Domestic team information
- 1999–2001: Warwickshire Cricket Board

Career statistics
| Competition | LA |
| Matches | 5 |
| Runs scored | 65 |
| Batting average | 13.00 |
| 100s/50s | –/– |
| Top score | 22 |
| Balls bowled | – |
| Wickets | – |
| Bowling average | – |
| 5 wickets in innings | – |
| 10 wickets in match | – |
| Best bowling | – |
| Catches/stumpings | 1/3 |
- Source: Cricinfo, 26 October 2010

= Spencer Platt (cricketer) =

English cricketer

Spencer Platt (born 24 August 1974) is a former English cricketer. Platt was a left-handed batsman who played primarily as a wicketkeeper. He was born at Coventry, Warwickshire.

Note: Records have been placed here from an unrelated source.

(* ===== verification/Mppt.v ===== *)
(** * Mppt: trackMPPT of sense.cpp

    [trackMPPT] scans the power history [powerA] into the running maximum
    [mx] and then selects one of three actions by comparing [power] with
    [mx] and, below the maximum, the last two entries of the history.

    The loop is [for (int i : powerA) mx = max(mx, i)].  The loop variable
    is an 'int', so every entry is converted from 'float' to 'int' before
    it is compared: [scan_step] is one iteration, with [max] the macro of
    Arduino.h ([Qmaxc]).  [mx] is a global that the function never resets,
    so the scan starts from the maximum of every earlier call.

    The bodies of the three branches are comments in the source: the
    function changes no variable but [mx].  [mppt_branch] is the branch
    the conditions select, named by the comment it holds; [trackMPPT]
    returns it beside the new state so that theorems can speak of it.

    The theorems: the scan computes the greatest of the old [mx] and the
    truncated entries; [mx] never decreases, and a peak that has left the
    history stays in it; entries between -1 and 1 are invisible to the
    scan; which branch is selected, case by case; and the branch selected
    on the history as start-up leaves it. *)

From Stdlib Require Import ZArith QArith List Lia Bool Morphisms.
From S2P Require Import Prelude MachInt Rational RunningAverage Sense.
Import ListNotations.

#[local] Open Scope Z_scope.

(** The action a branch of [trackMPPT] stands for. *)
Inductive Branch : Type :=
  | IncreasePWM
  | KeepStable
  | DecreasePWM.

Definition Branch_eqb (a b : Branch) : bool :=
  match a, b with
  | IncreasePWM, IncreasePWM | KeepStable, KeepStable | DecreasePWM, DecreasePWM => true
  | _, _ => false
  end.

(** The number of entries of [powerA]. *)
Definition HISTORY : nat := 100.

Section Operations.
Context {T : Target}.

(** One iteration: [int i = entry; mx = max(mx, i)]. *)
Definition scan_step (m : Q) (entry : Q) : Q := Qmaxc m (inject_Z (float_to_int entry)).

(** [for (int i : powerA) mx = max(mx, i)] *)
Definition scan_max (m : Q) (history : list Q) : Q := fold_left scan_step history m.

(** The branch selected after the scan. *)
Definition mppt_branch (g : Globals) : Branch :=
  if Qgtb (power g) (mx g) then IncreasePWM
  else if Qeq_bool (power g) (mx g) then KeepStable
  else if Qltb (nth 99 (powerA g) 0%Q) (nth 98 (powerA g) 0%Q) then DecreasePWM
  else IncreasePWM.

Definition trackMPPT (g : Globals) : Globals * Branch :=
  let g1 := set_mx (scan_max (mx g) (powerA g)) g in
  (g1, mppt_branch g1).

End Operations.

(** The reference the scan is compared with: the greatest of a list of
    integers and a starting value. *)
Definition peak_of (m : Q) (entries : list Z) : Q :=
  fold_left (fun a z => Qmaxc a (inject_Z z)) entries m.

Section Scan.
Context {T : Target}.

Lemma scan_max_app (m : Q) (l1 l2 : list Q) :
  scan_max m (l1 ++ l2) = scan_max (scan_max m l1) l2.
Proof. apply fold_left_app. Qed.

Lemma scan_step_ge (m entry : Q) : (m <= scan_step m entry)%Q.
Proof. apply Qmaxc_ge_l. Qed.

(** The scan is the reference on the truncated entries. *)
Lemma scan_max_peak (m : Q) (l : list Q) :
  scan_max m l = peak_of m (map float_to_int l).
Proof.
  revert m. induction l as [|p l IH]; intros m; [reflexivity|].
  simpl. apply IH.
Qed.

Lemma scan_max_ge (m : Q) (l : list Q) : (m <= scan_max m l)%Q.
Proof.
  revert m. induction l as [|p l IH]; intros m; [apply Qle_refl|].
  simpl. eapply Qle_trans; [apply scan_step_ge | apply IH].
Qed.

Lemma scan_max_upper (m : Q) (l : list Q) (p : Q) :
  In p l -> (inject_Z (float_to_int p) <= scan_max m l)%Q.
Proof.
  revert m. induction l as [|q l IH]; intros m; [contradiction|].
  intros [-> | Hin]; simpl.
  - eapply Qle_trans; [apply Qmaxc_ge_r | apply scan_max_ge].
  - now apply IH.
Qed.

Lemma scan_max_attained (m : Q) (l : list Q) :
  scan_max m l = m \/ exists p, In p l /\ scan_max m l = inject_Z (float_to_int p).
Proof.
  revert m. induction l as [|q l IH]; intros m; [now left|].
  simpl. destruct (IH (scan_step m q)) as [E | (p & Hin & E)].
  - rewrite E. unfold scan_step. destruct (Qmaxc_cases m (inject_Z (float_to_int q))) as [-> | ->];
      [now left | right; exists q; auto].
  - right. exists p. auto.
Qed.

(** A scan that meets nothing above [m] ends at a value equal to [m]. *)
Lemma scan_max_stays (m : Q) (l : list Q) :
  (forall p, In p l -> (inject_Z (float_to_int p) <= m)%Q) -> (scan_max m l == m)%Q.
Proof.
  intros H. apply Qle_antisym; [|apply scan_max_ge].
  destruct (scan_max_attained m l) as [-> | (p & Hin & ->)]; [apply Qle_refl | auto].
Qed.

(** An entry strictly between -1 and 1 is read as 0. *)
Lemma float_to_int_small (p : Q) : (-1 < p)%Q -> (p < 1)%Q -> float_to_int p = 0.
Proof.
  intros Hl Hh. unfold float_to_int. rewrite Qtrunc_small by assumption.
  apply wrapS_id. in_range.
Qed.

(** ** The branch *)

Lemma trackMPPT_mx (g : Globals) :
  mx (fst (trackMPPT g)) = scan_max (mx g) (powerA g).
Proof. reflexivity. Qed.

Lemma trackMPPT_branch (g : Globals) :
  snd (trackMPPT g) = mppt_branch (set_mx (scan_max (mx g) (powerA g)) g).
Proof. reflexivity. Qed.

Lemma mppt_branch_above (g : Globals) :
  (mx g < power g)%Q -> mppt_branch g = IncreasePWM.
Proof. intros H. unfold mppt_branch. apply Qgtb_gt in H. now rewrite H. Qed.

Lemma mppt_branch_equal (g : Globals) :
  (power g == mx g)%Q -> mppt_branch g = KeepStable.
Proof.
  intros H. unfold mppt_branch.
  assert (E : Qgtb (power g) (mx g) = false) by (apply Qgtb_le; rewrite H; apply Qle_refl).
  apply Qeq_bool_iff in H. now rewrite E, H.
Qed.

Lemma mppt_branch_below (g : Globals) :
  (power g < mx g)%Q ->
  mppt_branch g
  = if Qltb (nth 99 (powerA g) 0%Q) (nth 98 (powerA g) 0%Q) then DecreasePWM
    else IncreasePWM.
Proof.
  intros H. unfold mppt_branch.
  assert (E : Qgtb (power g) (mx g) = false) by (apply Qgtb_le; now apply Qlt_le_weak).
  assert (E' : Qeq_bool (power g) (mx g) = false).
  { apply not_true_iff_false. rewrite Qeq_bool_iff. intros Heq.
    rewrite Heq in H. now apply Qlt_irrefl in H. }
  now rewrite E, E'.
Qed.

End Scan.

#[export] Hint Resolve scan_max_ge scan_max_upper : fw.

(** ** The theorems of the power tracker *)

Section Claims.
Context {T : Target}.

(** C25: the scan leaves in [mx] the greatest of the value [mx] had and
    the entries of the history converted to 'int': it is at least each of
    them, and it is one of them. *)
Theorem scan_max_is_maximum (m : Q) (l : list Q) :
  (m <= scan_max m l)%Q /\
  (forall p, In p l -> (inject_Z (float_to_int p) <= scan_max m l)%Q) /\
  (scan_max m l = m \/ exists p, In p l /\ scan_max m l = inject_Z (float_to_int p)).
Proof.
  split; [apply scan_max_ge|]. split; [intros p; apply scan_max_upper|].
  apply scan_max_attained.
Qed.

(** C26: which branch is selected.  Above the maximum: increase.  Equal to
    it: keep stable.  Below it: decrease when the last entry of the
    history is below the one before it, increase otherwise. *)
Theorem mppt_branch_cases (g : Globals) :
  let last := nth 99 (powerA g) 0%Q in
  let before := nth 98 (powerA g) 0%Q in
  ((mx g < power g)%Q -> mppt_branch g = IncreasePWM) /\
  ((power g == mx g)%Q -> mppt_branch g = KeepStable) /\
  ((power g < mx g)%Q -> (last < before)%Q -> mppt_branch g = DecreasePWM) /\
  ((power g < mx g)%Q -> (before <= last)%Q -> mppt_branch g = IncreasePWM).
Proof.
  intros last before.
  split; [apply mppt_branch_above|]. split; [apply mppt_branch_equal|].
  split; intros H Ht; rewrite mppt_branch_below by assumption; fold last before.
  - apply Qltb_lt in Ht. now rewrite Ht.
  - apply Qltb_ge in Ht. now rewrite Ht.
Qed.

(** C27: [mx] is never reset, so it is the greatest value ever seen and
    not the greatest of the last 100.  When every entry of the history is
    below [power] but an earlier call left a higher [mx], the function
    does not take the branch for a new maximum: it takes the trend
    branch, as if the power had fallen. *)
Theorem stale_peak (g : Globals) :
  (forall p, In p (powerA g) -> (inject_Z (float_to_int p) < power g)%Q) ->
  (power g < mx g)%Q ->
  (mx (fst (trackMPPT g)) == mx g)%Q /\
  snd (trackMPPT g)
  = if Qltb (nth 99 (powerA g) 0%Q) (nth 98 (powerA g) 0%Q) then DecreasePWM
    else IncreasePWM.
Proof.
  intros Hh Hp.
  assert (E : (scan_max (mx g) (powerA g) == mx g)%Q).
  { apply scan_max_stays. intros p Hin. apply Qlt_le_weak.
    eapply Qlt_trans; [now apply Hh | assumption]. }
  split; [exact E|].
  rewrite trackMPPT_branch, mppt_branch_below; [reflexivity|].
  cbn [power mx set_mx]. now rewrite E.
Qed.

(** C28: the entries are converted to 'int' before they are compared, so
    a history of values strictly between -1 and 1 is a history of zeros:
    [mx] stays 0, and any positive [power] takes the branch for a new
    maximum, even one below every entry of the history. *)
Theorem subunit_history_invisible (g : Globals) :
  (mx g == 0)%Q ->
  (forall p, In p (powerA g) -> (-1 < p)%Q /\ (p < 1)%Q) ->
  (0 < power g)%Q ->
  (mx (fst (trackMPPT g)) == 0)%Q /\ snd (trackMPPT g) = IncreasePWM.
Proof.
  intros Hm Hh Hp.
  assert (E : (scan_max (mx g) (powerA g) == 0)%Q).
  { transitivity (mx g); [|exact Hm]. apply scan_max_stays. intros p Hin.
    destruct (Hh p Hin) as [Hl Hu]. rewrite float_to_int_small, Hm by assumption.
    apply Qle_refl. }
  split; [exact E|].
  rewrite trackMPPT_branch. apply mppt_branch_above. cbn [power mx set_mx].
  now rewrite E.
Qed.

(** On the history as start-up leaves it, all zeros with [mx] zero, the
    function keeps [mx] at zero, holds for a power of exactly zero and
    increases otherwise. *)
Lemma trackMPPT_zero_history (g : Globals) :
  powerA g = repeat 0%Q HISTORY -> (mx g == 0)%Q ->
  (mx (fst (trackMPPT g)) == 0)%Q /\
  snd (trackMPPT g) = (if Qeq_bool (power g) 0 then KeepStable else IncreasePWM).
Proof.
  intros Hh Hm.
  assert (E : (scan_max (mx g) (powerA g) == 0)%Q).
  { transitivity (mx g); [|exact Hm]. apply scan_max_stays. intros p Hin. rewrite Hh in Hin.
    apply repeat_spec in Hin. subst p.
    rewrite float_to_int_small, Hm by reflexivity. apply Qle_refl. }
  split; [exact E|]. rewrite trackMPPT_branch.
  destruct (Qeq_bool (power g) 0) eqn:E0.
  - apply mppt_branch_equal. cbn [power mx set_mx]. rewrite E.
    now apply Qeq_bool_iff.
  - destruct (Qlt_le_dec 0 (power g)) as [Hpos|Hneg].
    + apply mppt_branch_above. cbn [power mx set_mx]. now rewrite E.
    + rewrite mppt_branch_below; cbn [power mx set_mx powerA].
      * rewrite Hh. reflexivity.
      * rewrite E. apply Qle_lteq in Hneg as [Hlt | Heq]; [assumption|].
        apply Qeq_bool_iff in Heq. congruence.
Qed.

End Claims.

(** ** The theorems at concrete inputs, on the 16-bit target *)

(** A state with [power], [mx] and the history given, and the other
    variables as at start-up. *)
Definition with_history (p m : Q) (h : list Q) : Globals :=
  mkGlobals 0 [0%Q; 0%Q] 0 16 0 0 0 0%Q 0 0%Q p h m (clear 16).

(** The history of the specification's example: a peak of 12, then 10 and
    8 in the last two entries. *)
Definition declining : list Q := 12%Q :: repeat 0%Q 97 ++ [10%Q; 8%Q].

Lemma mppt_branch_cases_witness :
  snd (trackMPPT (with_history 9 0 declining)) = DecreasePWM.
Proof.
  rewrite trackMPPT_branch.
  apply (mppt_branch_cases (set_mx (scan_max 0 declining) (with_history 9 0 declining)));
    reflexivity.
Defined.

Lemma stale_peak_witness :
  snd (trackMPPT (with_history 11 12 (repeat 10%Q 99 ++ [9%Q]))) = DecreasePWM.
Proof.
  destruct (stale_peak (with_history 11 12 (repeat 10%Q 99 ++ [9%Q]))) as [_ ->];
    [| reflexivity | reflexivity].
  intros p Hin. cbn [powerA with_history] in Hin. apply in_app_or in Hin as [Hin | [<- | []]].
  - apply repeat_spec in Hin. subst p. reflexivity.
  - reflexivity.
Defined.

Lemma subunit_history_invisible_witness :
  snd (trackMPPT (with_history (1 # 2) 0 (repeat (9 # 10) 100))) = IncreasePWM.
Proof.
  apply subunit_history_invisible; [reflexivity | | reflexivity].
  intros p Hin. apply repeat_spec in Hin. subst p. split; reflexivity.
Defined.
(** C5: the overvoltage rule fires far below its limit.  Since
    [senseVoltage] accumulates onto the previous reading, a steady input of
    [r] counts settles [vSenseADC] near [5 r / 4]; after six readings the
    rule fires exactly when [r] is at least 677 counts (29.6 V), although
    the limit is 845 counts (37 V). *)
Theorem overvoltage_trips_early (cfg : Config) (r : Z) (fw : Firmware) :
  OVERVOLTAGE_PREVENTION cfg = true ->
  0 <= r <= 1023 -> 0 <= vSenseADC (sense fw) <= 1278 ->
  ovpActive (flags (checkProtections cfg
     (on_sense (Nat.iter 6 (senseVoltage (fun _ => r))) fw))) = true
  <-> 677 <= r.
Proof.
  intros Hc Hr Hv. rewrite checkProtections_flags. cbn [on_sense sense flags].
  unfold table_flags, flag. rewrite Hc. cbn [ovpActive rule_ovp fst].
  rewrite senseVoltage_iter by assumption.
  pose proof (settle_six r _ Hr Hv). unfold OVP_LIMIT. rewrite Z.ltb_lt. lia.
Qed.

End Claims.

(** ** The theorems at concrete inputs, on the 16-bit target *)

Lemma checkProtections_refines_rules_witness :
  in_int 100 /\
  checkProtections all_enabled (probe 20 34 900 100)
  = mkFirmware (sense (probe 20 34 900 100)) (mkFlags true false true) 103.
Proof.
  assert (H : in_int 100) by by_compute. split; [exact H|].
  rewrite (checkProtections_refines_rules all_enabled (probe 20 34 900 100) H).
  reflexivity.
Defined.

Lemma overcurrent_rule_witness :
  ocpActive (flags (checkProtections all_enabled (probe 455 34 700 100))) = true /\
  duty (checkProtections all_enabled (probe 455 34 700 100)) = 98 /\
  ocpActive (flags (checkProtections all_enabled (probe 454 34 700 100))) = false.
Proof.
  destruct (overcurrent_rule all_enabled (probe 455 34 700 100) eq_refl
              ltac:(by_compute) ltac:(by_compute)) as [Hf Hd].
  split; [apply Hf; by_compute|].
  split; [rewrite Hd by by_compute; reflexivity|].
  destruct (overcurrent_rule all_enabled (probe 454 34 700 100) eq_refl
              ltac:(by_compute) ltac:(by_compute)) as [Hf' _].
  apply not_true_is_false. intros E. apply Hf' in E. revert E. by_compute.
Defined.

Lemma overvoltage_rule_witness :
  ovpActive (flags (checkProtections all_enabled (probe 100 34 846 100))) = true /\
  duty (checkProtections all_enabled (probe 100 34 846 100)) = 102.
Proof.
  destruct (overvoltage_rule all_enabled (probe 100 34 846 100) eq_refl
              ltac:(by_compute) ltac:(by_compute)) as [Hf Hd].
  split; [apply Hf; by_compute | rewrite Hd by by_compute; reflexivity].
Defined.

Lemma minimum_duty_rule_witness :
  mddActive (flags (checkProtections all_enabled (probe 33 34 700 100))) = true /\
  duty (checkProtections all_enabled (probe 33 34 700 100)) = 101.
Proof.
  destruct (minimum_duty_rule all_enabled (probe 33 34 700 100) eq_refl
              ltac:(by_compute) ltac:(by_compute)) as [Hf Hd].
  split; [apply Hf; by_compute | rewrite Hd by by_compute; reflexivity].
Defined.

Lemma overcurrent_overvoltage_cancel_witness :
  duty (checkProtections all_enabled (probe 500 34 900 100)) = 100.
Proof.
  destruct (overcurrent_overvoltage_cancel (probe 500 34 900 100)) as (_ & _ & ->);
    by_compute.
Defined.

Lemma duty_step_bounded_witness :
  -2 <= duty (checkProtections all_enabled (probe 500 34 700 100)) - 100 <= 3.
Proof.
  apply (duty_step_bounded all_enabled (probe 500 34 700 100)); by_compute.
Defined.

Lemma flags_stateless_witness :
  flags (checkProtections all_enabled
           (mkFirmware (sense (probe 500 34 700 0)) (mkFlags true true true) 7))
  = flags (checkProtections all_enabled (probe 500 34 700 0)).
Proof. apply flags_stateless. reflexivity. Defined.

(** One call under overcurrent takes the duty from 0 to -2, and 16385
    calls take it to 32766. *)
Lemma sustained_overcurrent_witness :
  duty (Nat.iter 1 (checkProtections all_enabled) (probe 500 34 700 0)) = -2 /\
  duty (Nat.iter (Z.to_nat 16385) (checkProtections all_enabled) (probe 500 34 700 0))
  = 32766.
Proof.
  split; rewrite (sustained_overcurrent all_enabled); by_compute.
Defined.
(* ===== verification/Schedule.v ===== *)
(** * Schedule: the periodic tasks and the control loop

    sense.cpp declares four timers, [tempUpdate(1000)], [iSenseUpdate(1)],
    [vSenseUpdate(10)] and [pSenseUpdate(100)] (lines 41-48).  The class
    of the timers and the loop that polls them are outside the sources;
    they are modelled from the specification (sections 5 and 6): a timer
    is due when its period has elapsed since its last run, and polling a
    due timer restarts it; one pass of the loop polls the four timers in
    the order of their declaration, runs the entry point of each one that
    is due, and then runs the protections and the power tracker, in that
    order.  Time is an integer number of milliseconds and the loop makes
    one pass per millisecond.

    [tick_calls] is one pass on the timers; [calls_at] is the same pass
    without timers, from the time alone.  [tick_calls_at] shows that they
    agree, so that a run of the loop is a sequence of calls that depends
    on the time only ([schedule]).  With [Model] this gives the state of
    the firmware after any number of passes.

    [loop_calls] is the trace of the loop: the calls that [n] passes make
    by polling the timers.  [run_ticks_calls] shows that the loop runs
    that trace, and [loop_calls_schedule] that the trace is [schedule].

    The theorems: the loop returns at every pass when at most two probes
    are connected; the number of calls of each task in the trace of [n]
    passes of the polling loop; and the readings
    and the power the firmware holds after a period of the slowest
    electrical task at constant inputs. *)

From Stdlib Require Import ZArith QArith List Lia Bool.
From S2P Require Import Prelude MachInt Rational RunningAverage Sense Current.
From S2P Require Import Temperature Mppt Protections Firmware Model.
Import ListNotations.

#[local] Open Scope Z_scope.

(** A timer: its period and the time of its last run. *)
Record Task : Type := mkTask {
  period : Z;
  last_run : Z
}.

(** Whether the timer is due at [now]; a due timer restarts. *)
Definition poll (now : Z) (t : Task) : bool * Task :=
  if period t <=? now - last_run t then (true, mkTask (period t) now) else (false, t).

(** The four timers of sense.cpp. *)
Record Timers : Type := mkTimers {
  tempUpdate : Task;
  iSenseUpdate : Task;
  vSenseUpdate : Task;
  pSenseUpdate : Task
}.

Definition TEMP_PERIOD : Z := 1000.
Definition ISENSE_PERIOD : Z := 1.
Definition VSENSE_PERIOD : Z := 10.
Definition PSENSE_PERIOD : Z := 100.

Definition timers_boot : Timers :=
  mkTimers (mkTask TEMP_PERIOD 0) (mkTask ISENSE_PERIOD 0)
           (mkTask VSENSE_PERIOD 0) (mkTask PSENSE_PERIOD 0).

(** What the hardware returns during one pass. *)
Record Inputs : Type := mkInputs {
  in_probe : Z -> Q;
  in_current : Z;
  in_voltage : nat -> Z
}.

Definition inputs_ok (i : Inputs) : Prop :=
  0 <= in_current i <= ADC_MAX /\ adc_ok (in_voltage i).

(** The calls of a pass, given which timers are due. *)
Definition pass (dt di dv dp : bool) (inp : Inputs) : list Call :=
  (if dt then [SenseTemperatures (in_probe inp)] else []) ++
  (if di then [SenseCurrent (in_current inp)] else []) ++
  (if dv then [SenseVoltage (in_voltage inp)] else []) ++
  (if dp then [SensePower] else []) ++
  [CheckProtections; TrackMPPT].

(** One pass of the loop on the timers. *)
Definition tick_calls (now : Z) (inp : Inputs) (tm : Timers) : list Call * Timers :=
  let (dt, t1) := poll now (tempUpdate tm) in
  let (di, t2) := poll now (iSenseUpdate tm) in
  let (dv, t3) := poll now (vSenseUpdate tm) in
  let (dp, t4) := poll now (pSenseUpdate tm) in
  (pass dt di dv dp inp, mkTimers t1 t2 t3 t4).

(** A timer of period [p] is due at the multiples of [p]. *)
Definition due_at (now p : Z) : bool := now mod p =? 0.

(** The timer of period [p] at time [now], polled every millisecond. *)
Definition task_at (p now : Z) : Task := mkTask p (p * (now / p)).

Definition timers_at (now : Z) : Timers :=
  mkTimers (task_at TEMP_PERIOD now) (task_at ISENSE_PERIOD now)
           (task_at VSENSE_PERIOD now) (task_at PSENSE_PERIOD now).

(** The calls of the pass at time [now]. *)
Definition calls_at (now : Z) (inp : Inputs) : list Call :=
  pass (due_at now TEMP_PERIOD) (due_at now ISENSE_PERIOD)
       (due_at now VSENSE_PERIOD) (due_at now PSENSE_PERIOD) inp.

(** The calls of the passes at times [from + 1], ..., [from + n]. *)
Fixpoint schedule (env : Z -> Inputs) (n : nat) (from : Z) : list Call :=
  match n with
  | O => []
  | S n' => calls_at (from + 1) (env (from + 1)) ++ schedule env n' (from + 1)
  end.

(** The calls the loop makes in [n] passes after time [now], by polling
    the timers [tm]: the trace of the loop. *)
Fixpoint loop_calls (env : Z -> Inputs) (n : nat) (now : Z) (tm : Timers) : list Call :=
  match n with
  | O => []
  | S n' =>
      fst (tick_calls (now + 1) (env (now + 1)) tm)
      ++ loop_calls env n' (now + 1) (snd (tick_calls (now + 1) (env (now + 1)) tm))
  end.

(** The firmware a run of the loop leaves, without the timers. *)
Definition firmware_of (r : result (Timers * Firmware)) : result Firmware :=
  match r with
  | Ok st => Ok (snd st)
  | Fault e st => Fault e (snd st)
  end.

Section Loop.
Context {T : Target}.
Variable cfg : Config.

(** One pass of the loop on the whole state. *)
Definition tick (now : Z) (inp : Inputs) (st : Timers * Firmware)
    : result (Timers * Firmware) :=
  let (cs, tm') := tick_calls now inp (fst st) in
  match run_calls cfg cs (snd st) with
  | Ok fw' => Ok (tm', fw')
  | Fault e fw' => Fault e (tm', fw')
  end.

(** [n] passes, at the times [now + 1], ..., [now + n]. *)
Fixpoint run_ticks (env : Z -> Inputs) (n : nat) (now : Z) (st : Timers * Firmware)
    : result (Timers * Firmware) :=
  match n with
  | O => Ok st
  | S n' => bind (tick (now + 1) (env (now + 1)) st) (run_ticks env n' (now + 1))
  end.

End Loop.

(** ** Timers and times *)

Lemma poll_task_at (p now : Z) :
  0 < p -> 0 <= now ->
  poll (now + 1) (task_at p now) = (due_at (now + 1) p, task_at p (now + 1)).
Proof.
  intros Hp Hn. unfold poll, task_at, due_at. cbn [period last_run].
  pose proof (Z.div_mod now p ltac:(lia)) as E.
  pose proof (Z.mod_pos_bound now p Hp) as B.
  pose proof (Z.div_mod (now + 1) p ltac:(lia)) as E1.
  pose proof (Z.mod_pos_bound (now + 1) p Hp) as B1.
  assert (Hq : (now + 1) / p = now / p \/ (now + 1) / p = now / p + 1) by nia.
  destruct (Z.leb_spec p (now + 1 - p * (now / p)));
    destruct (Z.eqb_spec ((now + 1) mod p) 0); try (f_equal; f_equal; nia); exfalso; nia.
Qed.

Lemma tick_calls_at (now : Z) (inp : Inputs) :
  0 <= now ->
  tick_calls (now + 1) inp (timers_at now) = (calls_at (now + 1) inp, timers_at (now + 1)).
Proof.
  intros Hn. unfold tick_calls, timers_at, calls_at.
  cbn [tempUpdate iSenseUpdate vSenseUpdate pSenseUpdate].
  now rewrite !poll_task_at by (unfold TEMP_PERIOD, ISENSE_PERIOD, VSENSE_PERIOD,
                                  PSENSE_PERIOD; lia).
Qed.

Lemma timers_boot_at : timers_boot = timers_at 0.
Proof. reflexivity. Qed.

Lemma due_at_1 (now : Z) : due_at now ISENSE_PERIOD = true.
Proof. unfold due_at, ISENSE_PERIOD. now rewrite Z.mod_1_r. Qed.

(** The quotient of the time by a period steps at the times the timer is
    due. *)
Lemma div_succ_due (p now : Z) :
  0 < p -> 0 <= now ->
  (now + 1) / p = now / p + (if due_at (now + 1) p then 1 else 0).
Proof.
  intros Hp Hn. unfold due_at.
  pose proof (Z.div_mod now p ltac:(lia)) as E.
  pose proof (Z.mod_pos_bound now p Hp) as B.
  pose proof (Z.div_mod (now + 1) p ltac:(lia)) as E1.
  pose proof (Z.mod_pos_bound (now + 1) p Hp) as B1.
  destruct (Z.eqb_spec ((now + 1) mod p) 0); nia.
Qed.

(** ** The loop as a sequence of calls *)

Lemma pass_ok (dt di dv dp : bool) (inp : Inputs) :
  inputs_ok inp ->
  Forall (fun c => call_ok c /\ loop_call c = true) (pass dt di dv dp inp).
Proof.
  intros [Hc Hv]. unfold pass.
  destruct dt, di, dv, dp; cbn [app];
    repeat first [assumption | exact I | reflexivity | constructor].
Qed.

Lemma schedule_ok (env : Z -> Inputs) (n : nat) :
  (forall k, inputs_ok (env k)) ->
  forall from, Forall (fun c => call_ok c /\ loop_call c = true) (schedule env n from).
Proof.
  intros He. induction n as [|n IH]; intros from; [constructor|].
  cbn [schedule]. apply Forall_app. split; [now apply pass_ok | apply IH].
Qed.

Lemma schedule_app (env : Z -> Inputs) (n1 n2 : nat) (from : Z) :
  schedule env (n1 + n2) from
  = schedule env n1 from ++ schedule env n2 (from + Z.of_nat n1).
Proof.
  revert from. induction n1 as [|n1 IH]; intros from.
  - cbn [schedule Nat.add app]. f_equal. lia.
  - cbn [schedule Nat.add]. rewrite IH, <- app_assoc.
    now replace (from + Z.of_nat (S n1)) with (from + 1 + Z.of_nat n1) by lia.
Qed.

Section Runs.
Context {T : Target}.
Variable cfg : Config.

(** The states the loop runs on: the invariant holds and at most two
    probes were counted. *)
Definition ready (fw : Firmware) : Prop :=
  sense_inv (sense fw) /\ deviceCount (sense fw) <= 2 /\ in_int (duty fw).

Platt represented the Warwickshire Cricket Board in List A cricket. His debut List A match came against Berkshire in the 1999 NatWest Trophy. From 1999 to 2001, he represented the Board in 5 matches, the last of which came against Cambridgeshire in the 2nd round of the 2002 Cheltenham & Gloucester Trophy, which was held in 2001. In his 5 List A matches, he scored 65 runs at a batting average of 13.00, with a high score of 22. Behind the stumps he took a single catch and made 3 stumpings.